Rheumatoid arthritis (RA) is a chronic autoimmune disease characterized by autoantibodies production as a result of the breakage of immunological tolerance mechanisms. Different immune cell types including lymphocytes take part in both joints-restricted and extra-articular manifestations of the disease.
Autophagy is an evolutionarily conserved lysosomal degradation pathway involved in different aspects of lymphocytes functionality. It has been demonstrated that the relation between autophagy and apoptosis influences the survival and inflammatory potential of peripheral cells from RA patients. Besides, IL-6, one of the most relevant cytokines in RA pathogenesis, was found to stimulate autophagy in B cells suggesting an involvement of autophagy in the inflammatory events of the disease.

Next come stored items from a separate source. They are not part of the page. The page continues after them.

Lemma countWith_zero (id : Z) (ds : list DelayOperation) :
  countWith id ds = 0%nat <-> Forall (fun d => index d <> id) ds.
Proof.
  induction ds as [|d ds IH]; [by split; [constructor|]|].
  rewrite countWith_cons, Forall_cons, <- IH.
  destruct (decide (index d = id)); split; try lia; intros []; try done; lia.
Qed.

Lemma cancelRequested_app (id : Z) (r : bool) (a b : list Event) :
  cancelRequested id r (a ++ b) = cancelRequested id (cancelRequested id r a) b.
Proof.
  revert r. induction a as [|e a IH]; intros r; [reflexivity|].
  destruct e; simpl; apply IH.
Qed.

Lemma cancelRequested_true (id : Z) (ev : list Event) : cancelRequested id true ev = true.
Proof. induction ev as [|e ev IH]; [reflexivity|]. destruct e; simpl; exact IH. Qed.

Lemma quiet_app (id : Z) (r : bool) (a b : list Event) :
  quiet id r (a ++ b) <-> quiet id r a /\ quiet id (cancelRequested id r a) b.
Proof.
  revert r. induction a as [|e a IH]; intros r; simpl; [tauto|].
  destruct e; simpl; rewrite ?IH; tauto.
Qed.

Lemma quiet_calls (id : Z) (r : bool) (ev : list Event) :
  delayCalls ev = [] -> quiet id r ev.
Proof.
  revert r. induction ev as [|e ev IH]; intros r; simpl; [done|].
  destruct e; simpl; try discriminate; intros H; by apply IH.
Qed.



Lemma keeps_refl (id : Z) (n : nat) (c : gset Z) (r : bool) : keeps id n n c c r [].
Proof. split; [lia|]. intros _ H. simpl. split; [|done]. intros ->. by apply H. Qed.

Lemma keeps_trans (id : Z) (n1 n2 n3 : nat) (c1 c2 c3 : gset Z) (r : bool)
    (ev1 ev2 : list Event) :
  keeps id n1 n2 c1 c2 r ev1 ->
  keeps id n2 n3 c2 c3 (cancelRequested id r ev1) ev2 ->
  keeps id n1 n3 c1 c3 r (ev1 ++ ev2).
Proof.
  intros [Hle1 H1] [Hle2 H2]. split; [lia|]. intros Hn Hc.
  destruct (H1 Hn Hc) as [Hc2 Hq1].
  destruct (H2 ltac:(lia) Hc2) as [Hc3 Hq2].
  rewrite cancelRequested_app, quiet_app. by repeat split.
Qed.

Lemma keeps_weaken (id : Z) (n1 n2 n2' : nat) (c1 c2 : gset Z) (r : bool)
    (ev : list Event) :
  keeps id n1 n2 c1 c2 r ev -> (n2' <= n2)%nat -> keeps id n1 n2' c1 c2 r ev.
Proof.
  intros [Hle H] Hle'. split; [lia|]. intros Hn Hc.
  destruct (H Hn Hc) as [Hc2 Hq]. split; [|exact Hq].
  intros Hr ?. apply Hc2; [exact Hr|lia].
Qed.

(** The call of a queued callback and the logging of an error leave the
    delayed tasks and the cancel set alone. *)
Lemma keeps_SyncCalled (id : Z) (n : nat) (c : gset Z) (r : bool) (f : FuncId) :
  keeps id n n c c r [SyncCalled f].
Proof. split; [lia|]. intros _ H. simpl. split; [|done]. intros ->. by apply H. Qed.

Lemma keeps_ErrorLogged (id : Z) (n : nat) (c : gset Z) (r : bool) (f : FuncId) :
  keeps id n n c c r [ErrorLogged f].
Proof. split; [lia|]. intros _ H. simpl. split; [|done]. intros ->. by apply H. Qed.

(** A callback leaves the tasks that carry [id] as they are, unless it
    is handed [id] by [delay]; it cancels and never uncancels. *)
Lemma runScript_tasks (id : Z) (s : Script) (st : State) :
  DelayScheduled id ∉ (runScript s st).1.2 ->
  countWith id (m_delay_tasks (runScript s st).1.1) = countWith id (m_delay_tasks st)
  /\ (forall r,
        cancelRequested id r (runScript s st).1.2 = true ->
        (r = true -> id ∈ m_delay_cancel_set st) ->
        id ∈ m_delay_cancel_set (runScript s st).1.1).
Proof.
  revert st. induction s as [o|f k IH|t k IH|ms f k IH|iter k IH]; intros st;
    cbn [Threading.runScript].
  - simpl. intros _. split; [done|]. intros r -> H. by apply H.
  - intros H. by destruct (IH (sync f st) H).
  - intros H. by destruct (IH (async t st) H).
  - specialize (IH (wrap64 (m_delay_index st + 1))).
    unfold Threading.delay, Threading.readClock. simpl.
    match goal with |- context [runScript _ ?s1] => specialize (IH s1) end.
    destruct (runScript _ _) as [[st2 ev] o]. simpl in *.
    intros H. apply not_elem_of_cons in H as [Hne Hev].
    pose proof (IH Hev) as [Hcount Hc]. split; [|exact Hc].
    rewrite Hcount, countWith_app, countWith_cons, countWith_nil. simpl.
    destruct (decide _) as [Heq|]; [congruence|lia].
  - specialize (IH (cancelDelay iter st)).
    destruct (runScript k (cancelDelay iter st)) as [[st2 ev] o]. simpl in *.
    intros H. apply not_elem_of_cons in H as [_ Hev].
    pose proof (IH Hev) as [Hcount Hc]. split; [exact Hcount|].
    intros r Hr Hin. apply (Hc _ Hr). intros Hor.
    apply orb_true_iff in Hor as [Hor|Hor].
    + apply elem_of_union_r. by apply Hin.
    + apply bool_decide_eq_true in Hor as ->. apply elem_of_union_l.
      by apply elem_of_singleton.
Qed.

Lemma runScript_keeps (id : Z) (held : nat) (r : bool) (s : Script) (st : State) :
  DelayScheduled id ∉ (runScript s st).1.2 ->
  keeps id (held + countWith id (m_delay_tasks st))
           (held + countWith id (m_delay_tasks (runScript s st).1.1))
           (m_delay_cancel_set st) (m_delay_cancel_set (runScript s st).1.1)
           r (runScript s st).1.2.
Proof.
  intros H. destruct (runScript_tasks id s st H) as [Hcount Hc].
  rewrite Hcount. split; [lia|]. intros Hn Hin. split.
  - intros Hr H1. apply (Hc r Hr). intros ->. by apply Hin.
  - apply quiet_calls. apply runScript_calls.
Qed.

Lemma runSyncLocal_keeps (id : Z) (r : bool) (local : list FuncId) (st : State) :
  DelayScheduled id ∉ (runSyncLocal local st).1.2 ->
  keeps id (countWith id (m_delay_tasks st))
           (countWith id (m_delay_tasks (runSyncLocal local st).1.1))
           (m_delay_cancel_set st) (m_delay_cancel_set (runSyncLocal local st).1.1)
           r (runSyncLocal local st).1.2.
Proof.
  revert r st. induction local as [|f rest IH]; intros r st; simpl.
  - intros _. apply keeps_refl.
  - pose proof (runScript_keeps id 0 r (body f) st) as Hs.
    destruct (runScript (body f) st) as [[st1 ev] o]. simpl in *.
    specialize (IH (cancelRequested id r ev) st1).
    destruct (runSyncLocal rest st1) as [[st2 ev2] fl]. simpl in *.
    destruct o; simpl; intros H; apply not_elem_of_cons in H as [_ H].
    + apply not_elem_of_app in H as [H1 H2].
      apply (keeps_trans id _ _ _ _ _ _ r [SyncCalled f] (ev ++ ev2)
               (keeps_SyncCalled id _ _ r f)).
      simpl. eapply keeps_trans; [by apply Hs|by apply IH].
    + apply not_elem_of_app in H as [H1 H]. apply not_elem_of_cons in H as [_ H2].
      apply (keeps_trans id _ _ _ _ _ _ r [SyncCalled f] (ev ++ ErrorLogged f :: ev2)
               (keeps_SyncCalled id _ _ r f)).
      simpl. eapply keeps_trans; [by apply Hs|].
      apply (keeps_trans id _ _ _ _ _ _ _ [ErrorLogged f] ev2
               (keeps_ErrorLogged id _ _ _ f)).
      simpl. by apply IH.
    + apply (keeps_trans id _ _ _ _ _ _ r [SyncCalled f] ev
               (keeps_SyncCalled id _ _ r f)).
      simpl. by apply Hs.
Qed.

Similarity in serum cytokines panel of RA patients and patients affected by CoronaVirus Disease 19 (CoViD 19) has been recently demonstrated, suggesting that some immune-mediated mechanisms might be common to both. Several anti-rheumatic drugs, including IL-6 antagonist Tocilizumab, used to treat patients affected by RA, are now proposed for the treatment of Severe acute respiratory syndrome Coronavirus 2 (SARS-CoV-2).
We hypothesize that autophagy dysregulation may have a role in the activation and functions of lymphocytes during conditions characterized by excessive inflammation and cytokines production such as RA as well as CoViD 19 infection. To this aim, we will evaluate ex vivo autophagy and apoptosis in lymphocytes subsets from patients with RA and CoViD 19 infection before and after therapy with anti-IL6 drug Tocilizumab.
The results of this study will provide important experimental evidences for the possible use of existing drugs targeting the autophagy pathway as a new therapeutic strategy against inflammatory disorders and for the control of future epidemic of SARS-CoV-2 infection.